Various accounts of the tragedy emerged, but the British immediately denied that any payroll of gold guineas or sterling silver was consigned on the voyage. Yet, reports spread that $2 to $4 million worth was aboard ship. The survivors never mentioned a valuable cargo, nor was there any listed on the cargo manifest. The Brits offered many denials of the payroll delivery, but were suspect when they conducted extensive salvage efforts. They salvaged some cannons and ship’s fittings, but records revealed nothing about specie (what they called coins). The wreck was dynamited when salvage was over.
In 1876, the U. S. Army Corps of Engineers used 25 tons of explosives that “blew the harrowing aspects of the Hell Gate’s rocky bottom right back to hell.” In spite of all this destruction, salvage efforts continued throughout the years. In the 1930s, submarine pioneer Simon Lake spent years and much of his fortune vainly searching for the wreck. In 2013, after Hurricane Sandy hit the East Coast, recollections of the HMS Hussar surfaced (pun intended). Perhaps the violent storm had churned the waterway enough to wash remnants of the ship ashore. New Yorker Steve Smith, walking the South Bronx shoreline after the storm, discovered wooden planks from a very old shipwreck. But this wasn’t unusual. Hell Gate is full of old wrecks and Smith found no coins.
Rumors circulated that the late Robert Marx, a successful salvor and author, found some coins on the Hussar site. He denied it and wrote in his book, Shipwrecks in the Americas: “I have come across no documentary evidence to support the claim of treasure aboard the HMS Hussar, although there have been articles written for years that say the ship was carrying a large amount of it. Salvage companies have given up, but divers still search for the treasure.”
Bob Sterner of Freeport, Long Island, an accomplished shipwreck diver and former editor of Immersed Magazine, gives fair warning. “Many divers don’t realize the conditions,” he says. “Just in driving past Hell Gate, the waters appear angry. The currents are unpredictable as they swirl in one direction, then another, always moving and boiling like a hot pot. Slack tide lasts about 15 minutes.”
Capt. Dan Berg of Aqua Explorers, Baldwin, New York, has been diving the wrecks of New York and New Jersey for more than 30 years. His books, Wreck Valley Volumes One and Two, are comprehensive guides describing the dive conditions and history behind 100 wrecks off the New Jersey coast and Long Island’s South Shore. He has won awards for his shipwreck television series and received accolades for side scan surveys conducted with Marine Sonic Technology, Ltd. A highly respected maritime historian, Berg says of the HMS Hussar: “From my diving experience and research, I for one haven’t found any proof that a treasure exists.”

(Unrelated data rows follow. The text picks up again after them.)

(** C10.  For a message tagged [transcript]: when its text is the empty
    string the handler completes normally and the store, and with it the
    transcript log, is unchanged; and whenever the handler does change the
    transcript log, the text is a non-empty string. *)
Theorem empty_transcript_text_adds_no_entry (m : ServerMessage) (w : World) :
  msg_type m = Some "transcript" ->
  (msg_text m = Some "" ->
   fst (handleMessage m w) = Normal tt
   /\ transcripts (store (snd (handleMessage m w))) = transcripts (store w)
   /\ store (snd (handleMessage m w)) = store w)
  /\ (transcripts (store (snd (handleMessage m w))) <> transcripts (store w) ->
      exists c rest, msg_text m = Some (String c rest)).
Proof.
  intros Ht. split.
  - intros Hx. rewrite (transcript_without_text m w Ht) by (rewrite Hx; reflexivity).
    repeat split; reflexivity.
  - intros Hchg. destruct (msg_text m) as [[|c rest]|] eqn:Hx.
    + exfalso. apply Hchg.
      rewrite (transcript_without_text m w Ht) by (rewrite Hx; reflexivity).
      reflexivity.
    + eauto.
    + exfalso. apply Hchg.
      rewrite (transcript_without_text m w Ht) by (rewrite Hx; reflexivity).
      reflexivity.
Qed.

Lemma empty_transcript_text_adds_no_entry_witness :
  msg_type (TranscriptMessage "" true) = Some "transcript"
  /\ msg_text (TranscriptMessage "" true) = Some ""
  /\ transcripts (store (snd (handleMessage (TranscriptMessage "" true)
                                connected_world)))
     = transcripts (store connected_world).
Proof.
  split; [reflexivity|]. split; [reflexivity|].
  destruct (empty_transcript_text_adds_no_entry (TranscriptMessage "" true)
              connected_world eq_refl) as [H _].
  destruct (H eq_refl) as (_ & Hlog & _). exact Hlog.
Defined.

Lemma digit36_not_hash d :
  Ascii.eqb (digit36 d) (Ascii.ascii_of_nat 35) = false.
Proof.
  unfold digit36. pose proof (Nat.mod_upper_bound d 36 ltac:(lia)) as H.
  revert H. generalize (d mod 36). intros n H.
  do 36 (destruct n as [|n]; [reflexivity|]). lia.
Qed.

Lemma has_hash_toString36 ds : has_hash (toString36 ds) = false.
Proof.
  unfold toString36. induction (take 7 ds) as [|d l IH]; [reflexivity|].
  cbn [map String.string_of_list_ascii has_hash].
  by rewrite digit36_not_hash, IH.
Qed.

Lemma has_hash_local p k : has_hash ("local-" +:+ random_id p k) = false.
Proof. apply has_hash_toString36. Qed.

Lemma connect_fallback_run r answer w :
  truthy (r_sessionId r) = false -> is_open w = false ->
  enters_catch answer = true ->
  connect r answer w = (Normal tt, with_local_socket r w).
Proof.
  intros Hsid Hopen Hc. unfold connect, bind, get. cbn beta iota.
  rewrite Hopen, Hsid.
  assert (E : createSession answer
              = (console_error "Failed to create session:" ;;
                 r <- generateId ;; ret (js_string ("local-" +:+ r))))
    by (destruct answer; [reflexivity .. | discriminate]).
  rewrite E. unfold new_WebSocket, bind, get. cbn.
  rewrite has_hash_local. reflexivity.
Qed.




(** A transcript message with text adds one player entry, with the next
    random identifier and the current time. *)
Example transcript_message_appends :
  transcripts (store (snd (handleMessage (TranscriptMessage "hello" true)
                             connected_world)))
  = [ {| te_id := "k3x9a1b"; te_type := player_entry; te_text := "hello";
         te_timestamp := 0%Z |} ].
Proof. vm_compute. reflexivity. Qed.

(** An [action_result] without [feedback] throws out of [handleMessage]
    after [setLastAction] has run. *)
Example action_result_without_feedback :
  let after := handleMessage (TaggedMessage "action_result") connected_world in
  fst after = Throw (TypeError "message.feedback.forEach")
  /\ lastFeedback (store (snd after)) = None.
Proof. vm_compute. split; reflexivity. Qed.

(** The frame [null] parses, and reading its tag throws into the [catch]
    of [ws.onmessage]. *)
Example null_frame_is_dropped :
  fst (ws_onmessage "null" connected_world) = Normal tt
  /\ store (snd (ws_onmessage "null" connected_world)) = store connected_world.
Proof. vm_compute. split; reflexivity. Qed.

(** An open channel transmits, and a final transcript clears the
    reasoning chain first. *)
Example sendTranscript_when_open :
  map sent (sockets (snd (sendTranscript "hello" true connected_world)))
  = [[TranscriptOut "hello" true]].
Proof. vm_compute. reflexivity. Qed.

(** The guard of [ws.onclose] is decided by the render that built the
    socket: when that render saw [isReconnecting = false] the handler
    schedules a timer whatever the state cell holds now. *)
Lemma ws_onclose_schedules r w :
  r_isReconnecting r = false ->
  timers (snd (ws_onclose r w)) = timers w ++ [(S (timerSeq w), r)]
  /\ isReconnecting (snd (ws_onclose r w)) = true.
Proof.
  intros H. unfold ws_onclose, bind. cbn. rewrite H. cbn.
  split; reflexivity.
Qed.

Lemma ws_onclose_guarded r w :
  r_isReconnecting r = true ->
  timers (snd (ws_onclose r w)) = timers w.
Proof. intros H. unfold ws_onclose, bind. cbn. rewrite H. reflexivity. Qed.

(** C2 (the code departs from the claim).  The component mounts and
    [connect] of the first render runs twice, giving two sockets, both
    built by the render in which [isReconnecting] is [false].  When the
    first socket closes one reconnect timer is pending and the state cell
    is [true].  When the second socket closes before that timer has fired,
    its handler still reads [false] and a second timer is scheduled: two
    reconnect timers are pending. *)
Theorem second_close_stacks_a_second_timer (p : Platform) :
  let r1 := render (initial_world p) in
  let w1 := snd (first_socket_closes (initial_world p)) in
  let w2 := snd (two_sockets_close (initial_world p)) in
  timers w1 = [(1, r1)] /\ isReconnecting w1 = true
  /\ timers w2 = [(1, r1); (2, r1)]
  /\ reconnectTimeoutRef w2 = Some 2.
Proof.
  assert (E1 : connect (render (initial_world p)) FetchRejected
                 (initial_world p)
               = (Normal tt,
                  with_local_socket (render (initial_world p))
                    (initial_world p)))
    by (by apply connect_fallback_run).
  assert (E2 : connect (render (initial_world p)) FetchRejected
                 (with_local_socket (render (initial_world p))
                    (initial_world p))
               = (Normal tt,
                  with_local_socket (render (initial_world p))
                    (with_local_socket (render (initial_world p))
                       (initial_world p))))
    by (by apply connect_fallback_run).
  cbv zeta. unfold first_socket_closes, two_sockets_close, bind, get.
  cbn beta iota. rewrite E1. cbn beta iota. rewrite E2.
  repeat split; reflexivity.
Qed.

End Transport.

(* ===================================================================== *)
(** * Properties of audio capture *)
(* ===================================================================== *)

Section AudioCapture.
Import UseAudioStream.

(** C8.  After [stopRecording], from any state of the hook, the processor
    reference, the audio-context reference and the stream reference are
    all [null] and [isRecording] is [false].  The function is straight-line
    code with one exit; along the way every resource that was held has been
    released: the processor disconnected, the context closed and each
    track of the stream stopped, in that order. *)
Theorem stopRecording_releases_all (h : Hook) :
  let h' := stopRecording h in
  processorRef h' = None
  /\ audioContextRef h' = None
  /\ streamRef h' = None
  /\ isRecording h' = false
  /\ calls h'
     = calls h
       ++ match processorRef h with
          | Some processor => [node_disconnect processor]
          | None => []
          end
       ++ match audioContextRef h with
          | Some audioContext => [context_close audioContext]
          | None => []
          end
       ++ match streamRef h with
          | Some stream => map track_stop (getTracks stream)
          | None => []
          end.
Proof.
  destruct h as [rec [ctx|] [node|] [stream|] cs out]; cbn;
    repeat split; rewrite <- ?app_assoc, ?app_nil_r; reflexivity.
Qed.

(** Stopping after a start that failed once the microphone was granted
    still stops the tracks. *)
Example stopRecording_half_started :
  stopRecording Scenarios.half_started
  = mkHook false None None None [track_stop 7; track_stop 8]
      ["Error accessing microphone:"].
Proof. reflexivity. Qed.

Example samples_converted :
  onaudioprocess [Finite (-1 # 2); Finite (3 # 2); Finite (1 # 3); NaN; NegInf]
  = [-16384; 32767; 10922; 0; -32768]%Z.
Proof. vm_compute. reflexivity. Qed.

Lemma Qle_bool_false (x y : Q) : Qle_bool x y = false -> (y < x)%Q.
Proof.
  intros H. apply Qnot_le_lt. intros Hle.
  apply Qle_bool_iff in Hle. congruence.
Qed.

(** The clamp of a finite sample is a finite value of [-1, 1]. *)
Lemma clamp_finite (q : Q) :
  exists s, clamp (Finite q) = Finite s
            /\ (inject_Z (-1) <= s)%Q /\ (s <= inject_Z 1)%Q.
Proof.
  unfold clamp, Math_min, Math_max.
  destruct (Qle_bool (inject_Z 1) q) eqn:H1.
  - exists (inject_Z 1). cbn. repeat split; discriminate.
  - apply Qle_bool_false in H1.
    destruct (Qle_bool (inject_Z (-1)) q) eqn:H2.
    + exists q. repeat split.
      * by apply Qle_bool_iff.
      * by apply Qlt_le_weak.
    + exists (inject_Z (-1)). repeat split; discriminate.
Qed.
Lemma step_keeps_values (st : list (gmap string JS.str) * FieldForm.vm)
    (e : FieldForm.event) :
  ruled_fields_have_values (snd st) ->
  ruled_fields_have_values (snd (FieldForm.step max reserved st e)).
Proof.
  destruct st as [emitted this]. intros (Hn & Ht & Ha).
  destruct e as [key typed|key|]; simpl.
  - unfold after, FieldForm.input, modify. simpl.
    destruct (FieldForm.rendered this key); [|now repeat split].
    repeat split; simpl; try (apply insert_keeps_value; assumption).
    intros Hc. apply insert_keeps_value. now apply Ha.
  - now repeat split.
  - destruct (submit_run max reserved this) as [d ->].
    destruct (result (FieldForm.invalid max reserved) this); now repeat split.
Qed.

(** X11. [data()] gives [values] a key for every field [validations()]
    declares rules for, in creation and in edit mode alike, and nothing a
    user does (typing, leaving a field, submitting) removes one: from any
    instance whose [values] have these keys, a new one in particular, after
    any session every declared field still has its key, so that each is
    evaluated on the value stored under it, and the evaluated fields are
    the declared ones, in their order. *)
Theorem every_ruled_field_keeps_its_key
    (p : FieldForm.props) (fields : list Form.obj)
    (this : FieldForm.vm) (es : list FieldForm.event) :
  ruled_fields_have_values this ->
  ruled_fields_have_values (FieldForm.create p fields)
  /\ (let this' := snd (FieldForm.session max reserved es this) in
      ruled_fields_have_values this'
      /\ Forall (fun kr => is_Some (snd kr))
           (result (FieldForm.evaluate max reserved) this')
      /\ List.map fst (result (FieldForm.evaluate max reserved) this')
         = List.map fst (result (FieldForm.validations max reserved) this')).
Proof.
  intros Hthis. split; [apply create_has_values|].
  intros this'.
  assert (Hinv : ruled_fields_have_values this').
  { unfold this', FieldForm.session.
    assert (Hgen : forall st, ruled_fields_have_values (snd st) ->
              ruled_fields_have_values
                (snd (fold_left (FieldForm.step max reserved) es st))).
    { induction es as [|e es' IH]; intros st Hst; simpl; [exact Hst|].
      apply IH. now apply step_keeps_values. }
    apply Hgen. exact Hthis. }
  split; [exact Hinv|].
  destruct Hinv as (Hn & Ht & Ha).
  rewrite FieldForm_evaluate_result.
  rewrite run_fields_result by apply FieldForm_rulemap_readonly.
  rewrite FieldForm_validations_result.
  split.
  - destruct (FieldForm.creating (FieldForm.prp this')) eqn:Hc; simpl;
      repeat constructor; simpl.
    + destruct Hn as [x ->]. eauto.
    + destruct Ht as [x ->]. eauto.
    + destruct Hn as [x ->]. eauto.
    + destruct Ht as [x ->]. eauto.
    + destruct (Ha eq_refl) as [x ->]. eauto.
  - destruct (FieldForm.creating (FieldForm.prp this')); reflexivity.
Qed.

End FieldFormRules.

Lemma every_ruled_field_keeps_its_key_witness :
  let p := {| FieldForm.table := ∅; FieldForm.primary := false;
              FieldForm.forcedType := None; FieldForm.creating := false;
              FieldForm.defaultValues := None |} in
  let this :=
    FieldForm.set_values
      {[ "name" := JS.lit "Title"; "type" := JS.lit "text";
         "api_name" := JS.lit "title" ]}
      (FieldForm.create p []) in
  let es := [ FieldForm.Input "api_name" (JS.lit "heading");
              FieldForm.Blur "api_name"; FieldForm.Submit ] in
  ruled_fields_have_values this
  /\ ruled_fields_have_values
       (snd (FieldForm.session 255 [] es this)).
Proof.
  intros p this es.
  assert (H : ruled_fields_have_values this).
  { unfold ruled_fields_have_values, FieldForm.model. simpl.
    repeat split; eauto. }
  split; [exact H|].
  exact (proj1 (proj2 (every_ruled_field_keeps_its_key 255 [] p [] this es H))).
Defined.

(** ** A blank api_name *)

(** X12. When the api_name is blank (empty after trimming), both
    [required] and the format rule fail, in both forms, and the slot of a
    dirty field shows the one message "required", focused or not; the
    format message and the warning are not shown. *)
Theorem blank_api_name_shows_required_only
    (max : N) (s : JS.str) (table : TableForm.vm) (field : FieldForm.vm)
    (api_name_focused : bool) :
  JS.trim s = [] ->
  (let rules :=
     default [] (Form.lookup_field "api_name"
                   (result (TableForm.validations max) table)) in
   let v := {| Vuelidate.f_dirty := true;
               Vuelidate.f_results := result (Vuelidate.run_rules rules s) table |} in
   Vuelidate.rule v "required" = false
   /\ Vuelidate.rule v "mustUseValidAPINameCharacters" = false
   /\ TableForm.api_name_message v api_name_focused
      = Some (Template.Error Form.requiredField))
  /\ (let v := {| Vuelidate.f_dirty := true;
                  Vuelidate.f_results :=
                    result (Vuelidate.run_rules (FieldForm.api_name_rules max) s)
                      field |} in
      Vuelidate.rule v "required" = false
      /\ Vuelidate.rule v "mustUseValidAPINameCharacters" = false
      /\ FieldForm.api_name_control false v api_name_focused
         = Some (Template.Error Form.requiredField)).
Proof.
  intros Hblank.
  assert (Hreq : forall S (this : S), result (Vuelidate.required s) this = false).
  { intros S this. unfold result, Vuelidate.required. simpl. now rewrite Hblank. }
  split.
  - simpl. unfold Vuelidate.rule. simpl.
    rewrite method_format_test, Hblank. repeat apply conj; try reflexivity.
    unfold TableForm.api_name_message. simpl. unfold Vuelidate.rule. simpl.
    now rewrite Hblank.
  - simpl. unfold Vuelidate.rule. simpl.
    rewrite method_format_test, Hblank. repeat apply conj; try reflexivity.
    unfold FieldForm.api_name_control, FieldForm.api_name_message. simpl.
    unfold Vuelidate.rule. simpl.
    now rewrite Hblank.
Qed.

Some divers say the British frigate’s remains, if any survived, are beneath a landfill in the Bronx. This might have merit considering New York’s continued infrastructure additions including roads, buildings and parking lots. In Kim Stanley Robinson’s 2017 science fiction novel, New York 2140, a sub-plot centers on an attempt to recover two chests of gold from the wreck of the HMS Hussar that lies under a submerged parking lot in the former Bronx.
The vessel still holds tidbits of adventure. After all, its name was taken from the swashbuckling light cavalry regiments of European armies in the late 17th and 18th centuries. The legend of the treasure aboard the Hussar continues to stir the imagination. Who knows, maybe the next tempestuous storm at Hell Gate will wash some coins ashore. Time will tell and treasure seekers are patient.